Prompt: Both the line below containing "#[local] Abbreviation names" and the line containing "apply sort_key_inj in Heq. subst b.", along with every line between them, should be repeated exactly; no other line belongs in the answer.

Records supplied:
(** C4: the result of [get_co_occurrence] never holds the target, has at
    most 10 entries, is sorted by non-increasing count, and is empty when
    the target is a key of no record. *)
Theorem get_co_occurrence_shape urls target :
  (target ∉ param <$> get_co_occurrence urls target)
  ∧ length (get_co_occurrence urls target) ≤ 10
  ∧ StronglySorted (λ r1 r2, count r2 ≤ count r1)
                   (get_co_occurrence urls target)
  ∧ ((∀ u, u ∈ urls → target ∉ param_keys u) →
     get_co_occurrence urls target = []).
Proof.
  split_and!.
  - intros [r [-> Hr]]%list_elem_of_fmap.
    apply get_co_occurrence_item, co_occurrence_counts_item in Hr as [Hr _].
    done.
  - unfold get_co_occurrence. rewrite length_fmap, length_take. lia.
  - unfold get_co_occurrence.
    eapply StronglySorted_fmap;
      [|apply StronglySorted_take, (sorted_StronglySorted Nat.ltb snd true)].
    intros x y Hxy. unfold in_order, stays_before in Hxy. simpl in *.
    apply Nat.ltb_ge in Hxy. done.
  - intros Habsent. unfold get_co_occurrence, co_occurrence_counts.
    assert (Hco : ∀ co, fold_left (co_step target) urls co = co).
    { induction urls as [|u urls IH]; intros co; simpl; [done|].
      unfold co_step at 2. fold (param_keys u).
      rewrite bool_decide_eq_false_2 by (apply Habsent; left).
      apply IH. intros u' Hu'. apply Habsent. by right. }
    by rewrite Hco.
Qed.

Lemma get_co_occurrence_shape_witness :
  get_co_occurrence
    [{| url := "http://x/a";
        parameters := [{| key := "id"; value := "1" |}] |}] "token" = [].
Proof.
  apply (get_co_occurrence_shape
    [{| url := "http://x/a";
        parameters := [{| key := "id"; value := "1" |}] |}] "token").
  intros u ->%list_elem_of_singleton. vm_compute.
  intros Hin. inversion Hin as [|? ? ? Hin']; subst. inversion Hin'.
Defined.

(** ** Aggregator: the scan *)

Lemma add_url_cases v u vals :
  add_url v u vals
  = if Dict.mem v vals then Dict.alter (λ l, l ++ [u]) v vals
    else vals ++ [(v, [u])].
Proof.
  unfold add_url. destruct (Dict.mem v vals) eqn:Hmem; [done|].
  assert (Hv : v ∉ Dict.keys vals).
  { rewrite <- dict_mem_keys. by rewrite Hmem. }
  by rewrite dict_set_fresh, dict_alter_app_fresh.
Qed.

Lemma add_url_sum v u vals :
  sum_list_with length (Dict.values (add_url v u vals))
  = sum_list_with length (Dict.values vals) + 1.
Proof.
  rewrite add_url_cases. destruct (Dict.mem v vals) eqn:Hmem.
  - apply dict_alter_sum; [|by apply dict_mem_keys].
    intros l. rewrite length_app. simpl. lia.
  - unfold Dict.values. by rewrite fmap_app, sum_list_with_app.
Qed.



Section scan_facts.
Context {E : Type} (new_entry : string → E).
Context (visit : string → parameter → E → E).

#[local] Abbreviation step := (param_step new_entry visit).

Lemma param_step_cases u param_data all_params p :
  step u (param_data, all_params) p
  = (if Dict.mem (key p) param_data
     then Dict.alter (visit u p) (key p) param_data
     else param_data ++ [(key p, visit u p (new_entry (key p)))],
     {[key p]} ∪ all_params).
Proof.
  unfold param_step. f_equal.
  destruct (Dict.mem (key p) param_data) eqn:Hmem; [done|].
  assert (Hk : key p ∉ Dict.keys param_data).
  { rewrite <- dict_mem_keys. by rewrite Hmem. }
  by rewrite dict_set_fresh, dict_alter_app_fresh.
Qed.

(** The two nested loops visit the instances one after the other. *)
Lemma scan_with_instances urls :
  scan_with new_entry visit urls
  = fold_left (λ st i, step i.1 st i.2) (instances urls) (Dict.empty, ∅).
Proof.
  unfold scan_with, instances.
  generalize (@Dict.empty E, (∅ : gset string)).
  induction urls as [|u urls IH]; intros st; csimpl; [done|].
  rewrite fold_left_app, IH. f_equal.
  generalize (parameters u) st. clear.
  intros ps. induction ps as [|p ps IH]; intros st; csimpl; [done|].
  by rewrite IH.
Qed.

Lemma scan_with_snoc urls st i :
  fold_left (λ st i, step i.1 st i.2) (urls ++ [i]) st
  = step i.1 (fold_left (λ st i, step i.1 st i.2) urls st) i.2.
Proof. by rewrite fold_left_app. Qed.

Lemma length_instances urls :
  length (instances urls) = sum_list_with (length ∘ parameters) urls.
Proof.
  unfold instances. induction urls as [|u urls IH]; csimpl; [done|].
  by rewrite length_app, length_fmap, IH.
Qed.

Lemma elem_of_instances urls u p :
  (u, p) ∈ instances urls ↔
  ∃ url_obj, url_obj ∈ urls ∧ url url_obj = u ∧ p ∈ parameters url_obj.
Proof.
  unfold instances. rewrite list_elem_of_bind. split.
  - intros (url_obj & [p' [Heq Hp]]%list_elem_of_fmap & Hin).
    simplify_eq. by exists url_obj.
  - intros (url_obj & Hin & <- & Hp). exists url_obj. split; [|done].
    apply list_elem_of_fmap. by exists p.
Qed.

(** What the scan leaves behind, by induction on the visited instances. *)
Lemma scan_with_inv urls :
  let st := scan_with new_entry visit urls in
  NoDup (Dict.keys st.1)
  ∧ (∀ k, k ∈ st.2 ↔ k ∈ Dict.keys st.1)
  ∧ (∀ k, k ∈ Dict.keys st.1 ↔ ∃ i, i ∈ instances urls ∧ key i.2 = k).
Proof.
  simpl. rewrite scan_with_instances.
  induction (instances urls) as [|[u p] insts IH] using rev_ind.
  - simpl. split_and!; [constructor| |].
    { intros k. split; [by intros ?%elem_of_empty | by intros ?%elem_of_nil]. }
    intros k. split; [by intros ?%elem_of_nil|].
    by intros [i [?%elem_of_nil _]].
  - rewrite scan_with_snoc.
    destruct (fold_left _ insts _) as [pd S].
    rewrite param_step_cases. simpl in *.
    destruct IH as (Hnd & HS & Hkeys).
    assert (Hk : Dict.keys (if Dict.mem (key p) pd
                  then Dict.alter (visit u p) (key p) pd
                  else pd ++ [(key p, visit u p (new_entry (key p)))])
                 ≡ₚ (if Dict.mem (key p) pd then [] else [key p])
                    ++ Dict.keys pd).
    { destruct (Dict.mem (key p) pd); [by rewrite dict_alter_keys|].
      unfold Dict.keys. rewrite fmap_app. simpl. by rewrite Permutation_app_comm. }
    split_and!.
    + rewrite Hk. destruct (Dict.mem (key p) pd) eqn:Hmem; [done|].
      simpl. constructor; [|done]. rewrite <- dict_mem_keys. by rewrite Hmem.
    + intros k. rewrite Hk, elem_of_union, elem_of_singleton, HS.
      destruct (Dict.mem (key p) pd) eqn:Hmem; simpl.
      * apply dict_mem_keys in Hmem. split; [by intros [->|?]|auto].
      * by rewrite elem_of_cons.
    + intros k. rewrite Hk, elem_of_app, Hkeys. split.
      * intros [Hin | (i & Hi & Hik)].
        -- exists (u, p). split; [apply elem_of_app; right; left|].
           destruct (Dict.mem (key p) pd); [by apply elem_of_nil in Hin|].
           by apply list_elem_of_singleton in Hin.
        -- exists i. split; [apply elem_of_app; by left|done].
      * intros (i & [Hi | ->%list_elem_of_singleton]%elem_of_app & Hik).
        -- right. by exists i.
        -- simpl in Hik. subst k.
           destruct (Dict.mem (key p) pd) eqn:Hmem.
           ++ right. by apply Hkeys, dict_mem_keys.
           ++ left. left.
Qed.

(** A property that new entries have and visits keep holds of every entry. *)
Lemma scan_with_Forall (P : E → Prop) urls :
  (∀ k, P (new_entry k)) → (∀ u p e, P e → P (visit u p e)) →
  Forall P (Dict.values (scan_with new_entry visit urls).1).
Proof.
  intros Hnew Hvisit. rewrite scan_with_instances.
  induction (instances urls) as [|[u p] insts IH] using rev_ind;
    [by constructor|].
  rewrite scan_with_snoc.
  destruct (fold_left _ insts _) as [pd S].
  rewrite param_step_cases. simpl in *.
  destruct (Dict.mem (key p) pd).
  - clear -IH Hvisit. unfold Dict.values in *.
    induction pd as [|[k e] pd IHpd]; csimpl; [done|].
    apply Forall_cons in IH as [He Hpd].
    case_decide; csimpl; constructor; auto.
  - unfold Dict.values in *. rewrite fmap_app. apply Forall_app.
    split; [done|]. constructor; [simpl; auto|constructor].
Qed.

(** A measure that starts at 0 and that every visit grows by one adds up to
    the number of instances. *)
Lemma scan_with_sum (m : E → nat) urls :
  (∀ k, m (new_entry k) = 0) → (∀ u p e, m (visit u p e) = m e + 1) →
  sum_list_with m (Dict.values (scan_with new_entry visit urls).1)
  = sum_list_with (length ∘ parameters) urls.
Proof.
  intros Hnew Hvisit. rewrite <- length_instances, scan_with_instances.
  induction (instances urls) as [|[u p] insts IH] using rev_ind; [done|].
  rewrite scan_with_snoc, length_app.
  destruct (fold_left _ insts _) as [pd S].
  rewrite param_step_cases. simpl in *.
  destruct (Dict.mem (key p) pd) eqn:Hmem.
  - rewrite dict_alter_sum; [lia|auto|by apply dict_mem_keys].
  - unfold Dict.values in *. rewrite fmap_app, sum_list_with_app. simpl.
    rewrite Hvisit, Hnew. lia.
Qed.

End scan_facts.

(** ** Aggregator: the index *)

Lemma App_process_urls_eq los urls :
  App.process_urls los urls
  = {| App.params := (App.scan urls).1;
       App.all_param_names :=
         sorted App.key_lt (App.sort_key (App.scan urls).1) false
                (los (App.scan urls).2);
       App.total_urls := length urls;
       App.total_params := size (App.scan urls).2 |}.
Proof. unfold App.process_urls. by destruct (App.scan urls). Qed.

Lemma ParaDoWat_process_urls_eq los urls :
  ParaDoWat.process_urls los urls
  = {| ParaDoWat.params := (ParaDoWat.scan urls).1;
       ParaDoWat.all_param_names :=
         sorted ParaDoWat.key_lt (ParaDoWat.sort_key (ParaDoWat.scan urls).1)
                false (los (ParaDoWat.scan urls).2);
       ParaDoWat.total_urls := length urls;
       ParaDoWat.total_params := size (ParaDoWat.scan urls).2 |}.
Proof. unfold ParaDoWat.process_urls. by destruct (ParaDoWat.scan urls). Qed.

(** C5: in every entry the lengths of the URL lists of [values] add up to
    [total_occurrences], and the [total_occurrences] of all entries add up
    to the number of parameter instances of the input records; in the simple
    and in the priority program. *)
Theorem process_urls_counting_identities los (urls : list url_record) :
  (Forall (λ e, sum_list_with length (Dict.values (App.values e))
                = App.total_occurrences e)
          (Dict.values (App.params (App.process_urls los urls)))
   ∧ sum_list_with App.total_occurrences
       (Dict.values (App.params (App.process_urls los urls)))
     = sum_list_with (length ∘ parameters) urls)
  ∧ (Forall (λ e, sum_list_with length (Dict.values (ParaDoWat.values e))
                  = ParaDoWat.total_occurrences e)
            (Dict.values (ParaDoWat.params (ParaDoWat.process_urls los urls)))
     ∧ sum_list_with ParaDoWat.total_occurrences
         (Dict.values (ParaDoWat.params (ParaDoWat.process_urls los urls)))
       = sum_list_with (length ∘ parameters) urls).
Proof.
  rewrite App_process_urls_eq, ParaDoWat_process_urls_eq. simpl.
  split_and!.
  - apply scan_with_Forall; [done|].
    intros u p e He. simpl. rewrite add_url_sum. lia.
  - by apply scan_with_sum.
  - apply scan_with_Forall; [done|].
    intros u p e He. simpl. rewrite add_url_sum. lia.
  - by apply scan_with_sum.
Qed.

Lemma StronglySorted_lookup_lt {A} (R : relation A) l i j a b :
  StronglySorted R l → i < j → l !! i = Some a → l !! j = Some b → R a b.
Proof.
  intros Hl. revert i j. induction Hl as [|x l Hl IH Hx]; intros i j Hij Hi Hj.
  - done.
  - destruct j as [|j]; [lia|]. destruct i as [|i]; simpl in *.
    + simplify_eq. eapply Forall_forall; [exact Hx|].
      by eapply list_elem_of_lookup_2.
    + apply (IH i j); [lia|done..].
Qed.

Section index_order.
Context {E K : Type} (lt : K → K → bool) `{!StrictTotal lt}.
Context (new_entry : string → E) (visit : string → parameter → E → E).
Context (sort_key : Dict.t E → string → K).
Hypothesis sort_key_inj :
  ∀ param_data x y, sort_key param_data x = sort_key param_data y → x = y.
Context (los : gset string → list string) (Hlos : enumerates los).
Context (urls : list url_record).

#[local] Abbreviation result := (scan_with new_entry visit urls).
#[local] Abbreviation names :=
  (sorted lt (sort_key result.1) false (los result.2)).

Lemma names_Permutation : names ≡ₚ Dict.keys result.1.
Proof.
  destruct (scan_with_inv new_entry visit urls) as (Hnd & HS & _).
  rewrite sorted_Permutation, (Hlos _).
  apply NoDup_Permutation; [apply NoDup_elements|done|].
  intros k. by rewrite elem_of_elements.
Qed.

Lemma names_NoDup : NoDup names.
Proof.
  rewrite names_Permutation. apply (scan_with_inv new_entry visit urls).
Qed.

(** Two names of the output are in strictly increasing key order. *)
Lemma names_increasing i j a b :
  i < j → names !! i = Some a → names !! j = Some b →
  (∃ ea, Dict.get a result.1 = Some ea)
  ∧ (∃ eb, Dict.get b result.1 = Some eb)
  ∧ lt (sort_key result.1 a) (sort_key result.1 b) = true.
Proof.
  intros Hij Ha Hb.
  assert (Hin : ∀ x, x ∈ names → ∃ e, Dict.get x result.1 = Some e).
  { intros x. rewrite names_Permutation, <- dict_mem_keys. unfold Dict.mem.
    destruct (Dict.get x result.1); [eauto|done]. }
  split_and!; [by eapply Hin, list_elem_of_lookup_2..|].
  pose proof (StronglySorted_lookup_lt _ _ i j a b
                (sorted_StronglySorted lt (sort_key result.1) false _)
                Hij Ha Hb) as Hord.
  unfold in_order, stays_before in Hord.
  destruct (lt_total (lt:=lt) (sort_key result.1 a) (sort_key result.1 b))
    as [Hlt | [Heq | Hgt]]; [done| |congruence].
  apply sort_key_inj in Heq. subst b.
  pose proof (NoDup_lookup _ i j a names_NoDup Ha Hb). lia.
Qed.
End index_order.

Exercise answer:
#[local] Abbreviation names :=
  (sorted lt (sort_key result.1) false (los result.2)).

Lemma names_Permutation : names ≡ₚ Dict.keys result.1.
Proof.
  destruct (scan_with_inv new_entry visit urls) as (Hnd & HS & _).
  rewrite sorted_Permutation, (Hlos _).
  apply NoDup_Permutation; [apply NoDup_elements|done|].
  intros k. by rewrite elem_of_elements.
Qed.

Lemma names_NoDup : NoDup names.
Proof.
  rewrite names_Permutation. apply (scan_with_inv new_entry visit urls).
Qed.

(** Two names of the output are in strictly increasing key order. *)
Lemma names_increasing i j a b :
  i < j → names !! i = Some a → names !! j = Some b →
  (∃ ea, Dict.get a result.1 = Some ea)
  ∧ (∃ eb, Dict.get b result.1 = Some eb)
  ∧ lt (sort_key result.1 a) (sort_key result.1 b) = true.
Proof.
  intros Hij Ha Hb.
  assert (Hin : ∀ x, x ∈ names → ∃ e, Dict.get x result.1 = Some e).
  { intros x. rewrite names_Permutation, <- dict_mem_keys. unfold Dict.mem.
    destruct (Dict.get x result.1); [eauto|done]. }
  split_and!; [by eapply Hin, list_elem_of_lookup_2..|].
  pose proof (StronglySorted_lookup_lt _ _ i j a b
                (sorted_StronglySorted lt (sort_key result.1) false _)
                Hij Ha Hb) as Hord.
  unfold in_order, stays_before in Hord.
  destruct (lt_total (lt:=lt) (sort_key result.1 a) (sort_key result.1 b))
    as [Hlt | [Heq | Hgt]]; [done| |congruence].
  apply sort_key_inj in Heq. subst b.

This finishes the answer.